▶ Exercise prompt:
In the material below, find the line containing "(** * OatQuickMethodHeader: the" and the line containing "(at level 61, right associativity).", then reproduce exactly both of them and every line between, and nothing else.

(Data under study begins)

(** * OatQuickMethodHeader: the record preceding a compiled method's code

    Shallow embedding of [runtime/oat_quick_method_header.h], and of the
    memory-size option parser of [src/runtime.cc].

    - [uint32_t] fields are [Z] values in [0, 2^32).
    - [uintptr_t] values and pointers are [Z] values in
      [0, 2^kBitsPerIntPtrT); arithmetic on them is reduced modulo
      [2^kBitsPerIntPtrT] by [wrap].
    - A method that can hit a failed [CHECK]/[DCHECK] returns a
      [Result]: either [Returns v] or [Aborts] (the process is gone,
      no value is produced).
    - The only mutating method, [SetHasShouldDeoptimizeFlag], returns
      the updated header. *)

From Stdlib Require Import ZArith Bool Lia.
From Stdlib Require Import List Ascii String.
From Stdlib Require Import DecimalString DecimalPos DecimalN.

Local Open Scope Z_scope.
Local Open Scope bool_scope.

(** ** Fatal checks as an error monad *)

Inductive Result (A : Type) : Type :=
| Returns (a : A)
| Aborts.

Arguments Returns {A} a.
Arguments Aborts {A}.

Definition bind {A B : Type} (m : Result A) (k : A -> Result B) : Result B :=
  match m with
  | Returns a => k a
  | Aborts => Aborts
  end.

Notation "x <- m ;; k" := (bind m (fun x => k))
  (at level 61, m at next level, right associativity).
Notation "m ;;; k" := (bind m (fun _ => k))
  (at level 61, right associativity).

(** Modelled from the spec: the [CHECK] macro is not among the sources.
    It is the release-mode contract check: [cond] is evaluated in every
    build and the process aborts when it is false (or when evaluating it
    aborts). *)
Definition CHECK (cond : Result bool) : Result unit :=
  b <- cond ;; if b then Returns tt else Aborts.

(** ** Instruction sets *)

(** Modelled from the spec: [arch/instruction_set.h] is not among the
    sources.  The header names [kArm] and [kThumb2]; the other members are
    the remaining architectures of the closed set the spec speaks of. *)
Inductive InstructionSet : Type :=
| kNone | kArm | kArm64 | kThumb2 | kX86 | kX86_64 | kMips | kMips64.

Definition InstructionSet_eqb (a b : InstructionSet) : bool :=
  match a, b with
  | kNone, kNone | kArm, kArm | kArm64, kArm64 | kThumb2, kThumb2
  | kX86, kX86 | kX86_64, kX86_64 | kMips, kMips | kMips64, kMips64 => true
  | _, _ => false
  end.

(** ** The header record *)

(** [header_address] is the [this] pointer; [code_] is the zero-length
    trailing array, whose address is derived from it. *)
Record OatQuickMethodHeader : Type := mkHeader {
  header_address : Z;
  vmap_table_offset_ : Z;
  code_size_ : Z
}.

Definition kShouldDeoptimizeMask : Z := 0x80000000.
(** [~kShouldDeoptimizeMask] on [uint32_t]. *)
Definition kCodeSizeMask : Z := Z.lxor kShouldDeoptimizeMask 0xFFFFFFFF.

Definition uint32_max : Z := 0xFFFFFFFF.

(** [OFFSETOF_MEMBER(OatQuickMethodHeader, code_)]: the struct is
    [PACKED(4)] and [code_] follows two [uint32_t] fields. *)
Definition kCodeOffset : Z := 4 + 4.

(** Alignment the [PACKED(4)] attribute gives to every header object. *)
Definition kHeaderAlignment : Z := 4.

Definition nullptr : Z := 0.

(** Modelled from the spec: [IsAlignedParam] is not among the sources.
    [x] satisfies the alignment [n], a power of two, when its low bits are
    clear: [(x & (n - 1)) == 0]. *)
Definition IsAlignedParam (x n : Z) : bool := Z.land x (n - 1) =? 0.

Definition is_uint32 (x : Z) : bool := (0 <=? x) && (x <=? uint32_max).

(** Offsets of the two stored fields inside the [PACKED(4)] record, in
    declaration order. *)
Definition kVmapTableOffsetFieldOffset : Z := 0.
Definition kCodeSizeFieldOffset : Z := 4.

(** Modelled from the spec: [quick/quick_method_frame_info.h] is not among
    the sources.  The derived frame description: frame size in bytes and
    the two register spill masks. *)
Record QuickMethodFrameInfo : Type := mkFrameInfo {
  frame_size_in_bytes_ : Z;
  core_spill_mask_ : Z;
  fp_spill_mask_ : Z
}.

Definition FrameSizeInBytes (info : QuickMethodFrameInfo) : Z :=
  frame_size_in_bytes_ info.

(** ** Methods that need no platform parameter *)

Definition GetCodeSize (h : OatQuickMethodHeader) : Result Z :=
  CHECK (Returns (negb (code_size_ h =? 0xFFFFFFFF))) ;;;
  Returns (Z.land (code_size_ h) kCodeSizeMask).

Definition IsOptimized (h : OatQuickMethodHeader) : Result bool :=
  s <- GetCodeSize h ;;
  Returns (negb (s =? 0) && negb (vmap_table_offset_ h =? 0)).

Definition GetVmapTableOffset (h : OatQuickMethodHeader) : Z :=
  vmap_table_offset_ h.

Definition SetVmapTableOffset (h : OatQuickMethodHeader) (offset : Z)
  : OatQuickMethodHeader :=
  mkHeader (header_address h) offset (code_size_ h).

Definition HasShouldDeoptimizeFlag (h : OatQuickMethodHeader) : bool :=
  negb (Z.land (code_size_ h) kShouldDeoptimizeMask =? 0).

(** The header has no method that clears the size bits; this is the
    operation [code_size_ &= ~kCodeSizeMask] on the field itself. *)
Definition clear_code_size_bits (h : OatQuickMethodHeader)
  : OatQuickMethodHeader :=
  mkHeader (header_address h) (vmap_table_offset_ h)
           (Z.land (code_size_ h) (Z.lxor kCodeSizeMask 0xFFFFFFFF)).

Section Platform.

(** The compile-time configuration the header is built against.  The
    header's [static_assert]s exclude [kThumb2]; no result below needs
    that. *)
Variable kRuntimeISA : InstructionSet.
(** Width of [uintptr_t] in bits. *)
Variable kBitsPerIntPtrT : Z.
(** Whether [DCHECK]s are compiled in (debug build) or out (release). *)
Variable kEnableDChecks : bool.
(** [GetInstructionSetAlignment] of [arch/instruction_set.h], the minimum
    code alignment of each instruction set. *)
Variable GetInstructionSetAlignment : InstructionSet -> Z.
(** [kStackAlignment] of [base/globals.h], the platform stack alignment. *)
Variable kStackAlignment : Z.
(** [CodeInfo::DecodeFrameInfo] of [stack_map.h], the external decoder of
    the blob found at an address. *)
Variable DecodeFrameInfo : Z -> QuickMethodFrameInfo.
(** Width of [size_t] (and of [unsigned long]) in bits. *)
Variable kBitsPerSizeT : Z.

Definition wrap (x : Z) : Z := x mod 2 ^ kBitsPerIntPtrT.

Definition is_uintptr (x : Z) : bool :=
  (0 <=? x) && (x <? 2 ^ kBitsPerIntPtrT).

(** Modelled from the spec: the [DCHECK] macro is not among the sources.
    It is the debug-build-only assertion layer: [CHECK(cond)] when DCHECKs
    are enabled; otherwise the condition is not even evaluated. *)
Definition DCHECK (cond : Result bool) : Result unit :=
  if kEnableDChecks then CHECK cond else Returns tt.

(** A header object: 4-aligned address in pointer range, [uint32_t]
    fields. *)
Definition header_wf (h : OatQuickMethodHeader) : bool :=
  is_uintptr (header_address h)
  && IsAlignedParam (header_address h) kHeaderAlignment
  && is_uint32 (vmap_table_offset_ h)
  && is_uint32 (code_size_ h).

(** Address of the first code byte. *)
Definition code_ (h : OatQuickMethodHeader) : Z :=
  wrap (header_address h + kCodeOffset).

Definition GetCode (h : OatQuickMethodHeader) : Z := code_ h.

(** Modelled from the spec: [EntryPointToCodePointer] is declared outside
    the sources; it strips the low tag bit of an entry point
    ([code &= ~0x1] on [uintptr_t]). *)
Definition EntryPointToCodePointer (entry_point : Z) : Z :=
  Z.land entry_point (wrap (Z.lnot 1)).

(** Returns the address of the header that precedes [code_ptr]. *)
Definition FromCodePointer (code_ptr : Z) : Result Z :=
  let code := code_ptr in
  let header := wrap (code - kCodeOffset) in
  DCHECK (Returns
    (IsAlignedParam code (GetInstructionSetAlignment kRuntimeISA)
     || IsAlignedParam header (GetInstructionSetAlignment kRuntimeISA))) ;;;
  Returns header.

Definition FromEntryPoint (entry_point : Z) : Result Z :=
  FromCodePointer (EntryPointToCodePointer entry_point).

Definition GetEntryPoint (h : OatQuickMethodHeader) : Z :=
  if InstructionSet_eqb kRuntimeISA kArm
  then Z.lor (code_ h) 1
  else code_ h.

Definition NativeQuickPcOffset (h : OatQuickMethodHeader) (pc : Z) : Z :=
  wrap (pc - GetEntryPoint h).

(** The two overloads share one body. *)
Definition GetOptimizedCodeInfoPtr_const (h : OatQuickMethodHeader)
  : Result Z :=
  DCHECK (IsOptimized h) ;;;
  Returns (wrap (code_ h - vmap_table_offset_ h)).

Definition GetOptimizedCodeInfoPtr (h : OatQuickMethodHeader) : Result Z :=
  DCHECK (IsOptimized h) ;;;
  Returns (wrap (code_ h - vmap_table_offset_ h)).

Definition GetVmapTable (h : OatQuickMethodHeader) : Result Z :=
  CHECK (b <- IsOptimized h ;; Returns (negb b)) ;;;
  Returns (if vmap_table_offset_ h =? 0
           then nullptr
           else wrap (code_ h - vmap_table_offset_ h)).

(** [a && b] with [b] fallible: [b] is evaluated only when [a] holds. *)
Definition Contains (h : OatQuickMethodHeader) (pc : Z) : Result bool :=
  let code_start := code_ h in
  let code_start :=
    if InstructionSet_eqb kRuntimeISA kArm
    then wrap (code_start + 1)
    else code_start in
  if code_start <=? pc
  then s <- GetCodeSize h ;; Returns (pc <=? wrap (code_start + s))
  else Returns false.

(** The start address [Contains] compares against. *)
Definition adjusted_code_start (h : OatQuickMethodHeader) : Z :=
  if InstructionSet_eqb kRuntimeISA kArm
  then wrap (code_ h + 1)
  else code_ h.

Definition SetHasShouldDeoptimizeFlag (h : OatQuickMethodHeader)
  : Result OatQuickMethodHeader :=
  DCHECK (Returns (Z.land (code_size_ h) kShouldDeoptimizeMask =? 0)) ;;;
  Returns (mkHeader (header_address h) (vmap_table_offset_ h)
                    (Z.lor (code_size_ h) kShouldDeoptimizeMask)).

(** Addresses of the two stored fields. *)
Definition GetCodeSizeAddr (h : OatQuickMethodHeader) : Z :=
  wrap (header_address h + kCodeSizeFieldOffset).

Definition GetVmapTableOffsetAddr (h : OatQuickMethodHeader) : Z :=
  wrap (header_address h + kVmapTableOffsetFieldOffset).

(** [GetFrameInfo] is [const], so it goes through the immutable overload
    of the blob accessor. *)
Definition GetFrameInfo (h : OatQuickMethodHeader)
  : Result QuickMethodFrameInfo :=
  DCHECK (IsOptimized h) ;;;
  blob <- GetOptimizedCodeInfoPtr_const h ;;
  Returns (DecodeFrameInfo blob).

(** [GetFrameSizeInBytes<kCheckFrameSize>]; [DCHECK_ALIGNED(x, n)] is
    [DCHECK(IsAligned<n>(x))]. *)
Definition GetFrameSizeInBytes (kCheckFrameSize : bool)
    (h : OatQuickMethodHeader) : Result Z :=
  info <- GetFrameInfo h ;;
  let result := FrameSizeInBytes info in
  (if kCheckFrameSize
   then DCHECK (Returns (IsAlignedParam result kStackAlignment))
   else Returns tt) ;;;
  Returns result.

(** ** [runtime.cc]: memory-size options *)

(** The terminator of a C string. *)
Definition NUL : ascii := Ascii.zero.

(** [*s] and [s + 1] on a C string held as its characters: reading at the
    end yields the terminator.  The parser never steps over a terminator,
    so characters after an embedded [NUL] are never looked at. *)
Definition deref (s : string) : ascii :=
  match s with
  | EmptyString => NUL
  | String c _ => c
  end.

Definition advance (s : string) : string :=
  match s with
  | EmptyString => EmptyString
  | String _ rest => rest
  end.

(Data under study ends)
(Data under study begins)

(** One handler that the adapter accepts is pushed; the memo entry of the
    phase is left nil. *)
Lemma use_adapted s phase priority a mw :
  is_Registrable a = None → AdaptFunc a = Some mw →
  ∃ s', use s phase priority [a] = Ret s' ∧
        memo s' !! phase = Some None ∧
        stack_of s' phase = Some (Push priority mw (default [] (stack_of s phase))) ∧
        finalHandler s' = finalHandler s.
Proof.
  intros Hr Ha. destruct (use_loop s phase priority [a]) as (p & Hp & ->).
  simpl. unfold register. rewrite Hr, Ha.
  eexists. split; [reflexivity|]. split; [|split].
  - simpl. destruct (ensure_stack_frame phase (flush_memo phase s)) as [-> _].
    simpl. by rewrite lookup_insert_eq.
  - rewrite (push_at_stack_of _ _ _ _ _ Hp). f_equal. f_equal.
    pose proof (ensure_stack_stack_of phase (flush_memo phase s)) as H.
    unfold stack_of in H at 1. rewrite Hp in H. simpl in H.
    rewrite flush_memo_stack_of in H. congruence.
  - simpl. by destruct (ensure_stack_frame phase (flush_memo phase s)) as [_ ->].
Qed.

(Data under study ends)

▶ Response to the task:
(** * OatQuickMethodHeader: the record preceding a compiled method's code

    Shallow embedding of [runtime/oat_quick_method_header.h], and of the
    memory-size option parser of [src/runtime.cc].

    - [uint32_t] fields are [Z] values in [0, 2^32).
    - [uintptr_t] values and pointers are [Z] values in
      [0, 2^kBitsPerIntPtrT); arithmetic on them is reduced modulo
      [2^kBitsPerIntPtrT] by [wrap].
    - A method that can hit a failed [CHECK]/[DCHECK] returns a
      [Result]: either [Returns v] or [Aborts] (the process is gone,
      no value is produced).
    - The only mutating method, [SetHasShouldDeoptimizeFlag], returns
      the updated header. *)

From Stdlib Require Import ZArith Bool Lia.
From Stdlib Require Import List Ascii String.
From Stdlib Require Import DecimalString DecimalPos DecimalN.

Local Open Scope Z_scope.
Local Open Scope bool_scope.

(** ** Fatal checks as an error monad *)

Inductive Result (A : Type) : Type :=
| Returns (a : A)
| Aborts.

Arguments Returns {A} a.
Arguments Aborts {A}.

Definition bind {A B : Type} (m : Result A) (k : A -> Result B) : Result B :=
  match m with
  | Returns a => k a
  | Aborts => Aborts
  end.

Notation "x <- m ;; k" := (bind m (fun x => k))
  (at level 61, m at next level, right associativity).
Notation "m ;;; k" := (bind m (fun _ => k))
  (at level 61, right associativity).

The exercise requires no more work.